(* ===== verification/_CoqProject ===== *)
-Q . S2P
Prelude.v
Wire.v
Errors.v
Effects.v
Department.v
HostOptions.v
Registry.v
Capacity.v
Fence.v
Heartbeat.v
Commands.v
Consumer.v
Applier.v
Disposition.v
Multiplexer.v
Drainer.v
DrainRun.v
Manager.v
Residents.v
AttachKey.v
Gates.v
Teardown.v
Latches.v
Attach.v
Dispatch.v
Warm.v
Resident.v
Outcomes.v
Lifetime.v
WorkStates.v
Ownership.v
Links.v
LinkAttach.v
CommandIndex.v
Json.v
Canonical.v
PublicBody.v
Members.v
Projection.v
LiveTail.v
LiveBodies.v
Relay.v
PublicJournal.v
RigTarget.v
HarnessSession.v
HarnessRig.v
Egress.v
Composition.v
Floats.v
Metrics.v
Constructors.v
Parsing.v
Process.v
Advertise.v
StoreAdapter.v
Transport.v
*-*-*
* [TO DO]: Each of the lines from the one holding "HarnessRig.v" through the final line of the entries is to be set down exactly, and no others.

* [YOUR RESPONSE]:
HarnessRig.v
Egress.v
Composition.v
Floats.v
Metrics.v
Constructors.v
Parsing.v
Process.v
Advertise.v
StoreAdapter.v
Transport.v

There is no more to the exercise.